Albatros D.V, Fokker Dr. I and Fokker D.VII
Eduard – 2135
Co prawda nie śledzę banieczki szmatopłatowej, ale jednak zdziwiło mnie, że poza nią omawiany tutaj zestaw przeszedł bez większego echa. Odnoszę wrażenie, że kolejne kalkomanie do kolejnych meserszmitów (bo trudno mówić tu o nowych opracowaniach) budzą większe emocje. Tymczasem zestaw trzech samolotów, którego wspólnym mianownikiem jest osoba Ernsta Udeta, jest atrakcyjny nie tylko za sprawą malowań – te zresztą są już zasygnalizowane (choć nie w pełnej krasie) na bokach pudełka…

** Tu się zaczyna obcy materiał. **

(* ===== verification/RedisDelivery.v ===== *)
(** * RedisDelivery: the reader and the subscribers of the Redis broker

    The goroutine of [processSubscribers] and those of [subscriber.process], with
    the clients of the subscribers and the publishers, as a transition system over
    the functions of redisbroker.  The reader holds the read lock on the
    subscribers while it hands out a batch, so subscribing and the clean-up of a
    subscriber wait until it is done; it does not hold it while it waits for
    XREAD.  Streams are not trimmed here. *)

From Stdlib Require Import Sorting.Sorted.
From S2P Require Import Prelude Text Model RedisBroker RedisBrokerProps.

Import redisbroker.

(** Where a subscriber's goroutine is: at the [select], inside a batch, telling
    the reader that the batch is done, returned. *)
Inductive pc := Selecting | InBatch (rest : list message) | Notifying | Finished.

(** [taken]: how many of [out] the client has received; [gone]: it no longer
    receives; [from]: the offset the subscriber started at. *)
Record conn := mkConn {
  core : subscriber; taken : nat; at_pc : pc; closed : bool; gone : bool; from : string }.

Definition set_pc (p : pc) (c : conn) : conn := mkConn (core c) (taken c) p (closed c) (gone c) (from c).
Definition set_core (x : subscriber) (c : conn) : conn := mkConn x (taken c) (at_pc c) (closed c) (gone c) (from c).

Definition buffered (c : conn) : nat := length (out (core c)) - taken c.
Definition bufferSize : nat := 10.

(** Where the reader is: before gathering, waiting for XREAD with the offsets it
    gathered, sending the batches, waiting for a subscriber. *)
Inductive reader :=
| Gathering
| Reading (offs : gmap string string)
| Sending (q : list (nat * list message))
| Waiting (i : nat) (q : list (nat * list message)).

(** [raced]: somebody subscribed to a stream while the reader waited for it. *)
Record world := mkWorld {
  logs : gmap string (list message); subs : gmap nat conn; rd : reader; raced : bool }.

Definition log (w : world) (s : string) : list message := default [] (logs w !! s).

(** The entries XREAD returns for an offset. *)
Definition after (o : string) (l : list message) : list message :=
  filter (λ m, id_lt o (msg_offset m)) l.

Definition set_sub (i : nat) (c : conn) (w : world) : world :=
  mkWorld (logs w) (<[i := c]> (subs w)) (rd w) (raced w).
Definition set_rd (r : reader) (w : world) : world := mkWorld (logs w) (subs w) r (raced w).

Definition on_stream (s : string) (x : nat * conn) : Prop := stream (core x.2) = s.
#[export] Instance on_stream_dec s x : Decision (on_stream s x).
Proof. unfold on_stream. apply _. Defined.
Definition subs_of (s : string) (w : world) : list (nat * conn) := filter (on_stream s) (map_to_list (subs w)).

(** [offs] is a possible result of gathering: for each stream with subscribers the
    lowest offset, the subscribers being visited in any order. *)
Definition gathered (w : world) (offs : gmap string string) : Prop :=
  (∀ s, is_Some (offs !! s) ↔ subs_of s w ≠ []) ∧
  ∀ s o, offs !! s = Some o →
    ∃ l, l ≡ₚ subs_of s w ∧ o = lowestOffset ((λ x, offset (core x.2)) <$> l).

(** Each subscriber of a stream that was read gets what was read. *)
Definition dispatch (w : world) (res : list (string * list message)) : list (nat * list message) :=
  res ≫= λ x, (λ y : nat * conn, (y.1, x.2)) <$> subs_of x.1 w.

Section steps.
(** The ids that occur. *)
Context (good : string → Prop).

..ale również doboru miniatur. Bo oprócz względnie nowego Fokkera D.VII, eksploatowanego ostatnio dość intensywnie, w pudełku znajdziemy dwa starsze modele, od dłuższego czasu przez Eduarda nie wznawiane
Dwa jednoramkowe modele, opracowane pierwotnie na przełomie wieków. Pierwszy z nich to Albatros D.V. Ten akurat, oprócz niniejszej edycji, trafił na rynek także w osobnym pudełku, w tym miesiącu. Drugi jednak, czyli Fokker Dr.I, ostatni raz wznowiony był w 2017 roku. Ale po kolei. Pierwszą bowiem rzeczą, jaka każdej sroczce od razu rzuci się w oczy po otwarciu pudełka, jest maleńkie pudełko z błyskotką
Naprawdę zupełnie niewielkie…
…a zawiera metalową przypinkę z miniaturą Blue Maxa
Rzecz, nomen omen, mała, a jednak cieszy. Niemała, a raczej nie cienka jest instrukcja montażu. No ale opisuje ona trzy modele i w sumie osiem malowań do nich zebranych
Dodatkowo, na wstępie mamy bogato ilustrowaną zdjęciami archiwalnymi notkę hagiograficzną poświęconą Udetowi
Troszkę nazbyt lakonicznie opisana jest tu postać Eleonore “Lo” Zink, bogdanki, a później [przez moment] żony Udeta
A to przecież jej ksywka trafiała na burty większości samolotów Ernsta. A przynajmniej na wszystkie, których malowania zajdziemy w tym zestawie
Jak nietrudno się domyśleć, kalkomanie do powyższego zestawienia są wcale okazałe – pod względem ilości i rozmiarów
Mamy zatem dwa arkusze z lozengą i taśmami
Do nich zresztą załączono osobne plansze prezentujące schemat aplikacji
Wszelkie oznaczenia, inskrypcje i napisy eksploatacyjne zebrano natomiast na kolejnym niemałym arkuszu
I wreszcie modele. Wszystkie trzy w wydaniach Profipack, zatem z blaszkami i maskami na pokładzie. Choć te ostatnie w większości wypadków zdają się niezbyt niezbędne. Ale po kolei. Albatros D.V
Czyli jedna ramka…
…i jedna blaszka
Co ciekawe, w odróżnieniu od blaszki sprzedawanej osobno, w serii Zoom, nie ma ona nadruku imitującego sklejkę na elementach konstrukcji wnętrza kabiny. Poza tym jest jednak identyczna
Po bardziej szczegółowy opis zestawu zapraszam do recenzji wydania weekendowego Albatrosa. Tam też nieco więcej o wspomnianej blaszce fototrawionej.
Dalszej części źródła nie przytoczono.